Other big Bacon collectors in the room, Mercedes Stoutzker and Giancarlo Giametti (for designer Valentino Gavarino), watched, presumably to just feel the tempo, though when a second, much smaller Bacon head came up, Giametti was glued to his mobile phone – perhaps relaying bids to a Christie’s staffer. The smaller painting, Study for Portrait, 1978, was being sold by US collector Donald Bryant, who bought it 18 months ago for $4.2m – but he didn’t see any profit last night as it sold for £2.7m or $4.4m.

Overall it was a great night for British art as further records fell for Gerald Laing, whose 1960s portrait of Brigitte Bardot sold for £902,500, and Bridget Riley, whose Chant 2, 1967, sold to dealer Pilar Ordovas for £2.9m. The painting had sold for £2.6m in 2008, so there wasn’t any profit there for the seller either.
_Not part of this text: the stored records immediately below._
Definition queue_signal (pid : Z) (signal : Signal) : lifecycle unit :=
  target ← gets (λ m, m_states m !! pid);
  match target with
  | None => refuse (NoContext pid)
  | Some p =>
      _ ← update_state pid (λ p, with_signals p (with_pending (ps_signals p) ({[signal]} ∪ sg_pending (ps_signals p))));
      wake_if (interrupts (ps_signals p) signal) pid (WakeFailed pid)
  end.

Definition send_signal (pid : Z) (signal : Signal) : lifecycle unit :=
  status ← gets (λ m, process_status m pid);
  match status with
  | None | Some (Exited _) => refuse (NoProcess pid)
  | Some _ =>
      if bool_decide (signal = Continue) then env_continue_process pid
      else
        running ← gets (λ m, sc_current (m_scheduler m));
        if bool_decide (signal = Stop) && negb (bool_decide (running = Some pid)) then stop_process pid signal
        else
          _ ←! (match status with
                | Some (Stopped _) => if bool_decide (signal = Kill) then env_continue_process pid else accept tt
                | _ => accept tt
                end);
          queue_signal pid signal
  end.

Fixpoint signal_each (members : list Z) (signal : Signal) : lifecycle unit :=
  match members with
  | [] => accept tt
  | pid :: members => _ ←! send_signal pid signal; signal_each members signal
  end.

Definition send_signal_group (group : Z) (signal : Signal) : lifecycle unit :=
  members ← gets (λ m, live_group (m_processes m) group);
  match members with [] => refuse (NoGroup group) | _ => signal_each members signal end.

Definition send_terminal_signal (signal : Signal) : lifecycle unit :=
  group ← gets (λ m, ct_foreground_group (m_terminal m)); send_signal_group group signal.

Definition set_terminal_foreground (group : Z) : mach bool := λ m,
  let '(t, ok) := set_foreground (m_terminal m) (m_processes m) group in Ret (set_terminal m t, ok).

Definition stop_active_process (signal : Signal) : lifecycle unit := p ← current; stop_process (ps_pid p) signal.

(** *** Delivery *)

Definition with_handling (g : SignalState) (handling : bool) : SignalState :=
  MkSignalState (sg_pending g) (sg_dispositions g) (sg_exit g) (sg_err g) (sg_err_active g) (sg_handling_error g) handling.

(** The signal the next delivery looks at: the first pending one, or inside a handler only the two
    that cannot be caught. *)
Definition next_signal (g : SignalState) : option Signal :=
  head (filter (λ s, s ∈ sg_pending g) (if sg_handling_signal g then [Kill; Stop] else all_signals)).

(** What becomes of one pending signal: delivered, or ignored. *)
Definition signal_action (g : SignalState) (signal : Signal) : option SignalDelivery :=
  match signal with
  | Kill => Some (DeliverTerminate signal)
  | Stop => Some (DeliverStop signal)
  | _ =>
      match sg_dispositions g !! signal with
      | Some DispIgnore => None
      | Some (DispHandler _ body) => Some (DeliverHandler body)
      | None => if signal_terminates signal then Some (DeliverTerminate signal) else None
      end
  end.

(** The loop over the pending signals; every round removes one. *)
Fixpoint deliver (fuel : nat) (g : SignalState) : run (SignalState * option SignalDelivery) :=
  match fuel with
  | O => NoFuel
  | S fuel =>
      match next_signal g with
      | None => Ret (g, None)
      | Some signal =>
          let g := with_pending g (sg_pending g ∖ {[signal]}) in
          match signal_action g signal with
          | None => deliver fuel g
          | Some (DeliverHandler body) => Ret (with_handling g true, Some (DeliverHandler body))
          | Some delivery => Ret (g, Some delivery)
          end
      end
  end.

Definition cancel_events : mach unit :=
  p ← current; modify (λ m, set_clock m (cancel_task_events (m_clock m) (ps_pid p)).1).

Definition take_signal_delivery : mach (option SignalDelivery) :=
  p ← current;
  taken ← lift_run (λ _, deliver 12 (ps_signals p));
  _ ← update_current (λ p, with_signals p taken.1);
  _ ← (match taken.2 with Some (DeliverTerminate _) => cancel_events | _ => mret tt end);
  mret taken.2.

Definition finish_signal_handler : mach unit := update_current (λ p, with_signals p (with_handling (ps_signals p) false)).

Definition default_termination (g : SignalState) : option Signal :=
  head (filter (λ s, s ∈ sg_pending g ∧ signal_terminates s = true ∧
                     (s = Kill ∨ sg_dispositions g !! s = None)) all_signals).

Definition take_default_termination : mach (option Signal) :=
  p ← current;
  match default_termination (ps_signals p) with
  | None => mret None
  | Some signal =>
      _ ← update_current (λ p, with_signals p (with_pending (ps_signals p) (sg_pending (ps_signals p) ∖ {[signal]})));
      _ ← cancel_events;
      _ ← processes_do (λ t, mark_signal_termination t (ps_pid p) signal);
      mret (Some signal)
  end.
Finally, the Italians had one more crack of the whip after their big night at Tuesday’s Arte Povera sale. On offer was a rare work, Black Hair, 1969, by the difficult-to-pigeonhole 1960s artist Domenico Gnoli, whose idiosyncratic paintings have been climbing in value. Estimated at £1.2m, it was pursued by London-based Italian dealer/collector Guya Bertoni on her mobile phone and by Xin Li, Christie’s deputy chairman of Asia, also bidding for a client. Neither wanted to back down until Bertoni finally won out at £7m – three times the previous record for Gnoli.

I made a note of all the works I thought had sold to Asian buyers and, apart from those mentioned above, there were works by Cy Twombly and Gordon Matta-Clark, and records for Pierre Soulages and Thomas Ruff. Perhaps most significantly, a large Richter abstract from 1989 sold for £19.6m, a record for a Richter abstract, via Li. So when Christie’s say the market is going global, they mean it.

Colin Gleadell is an independent writer on the art markets.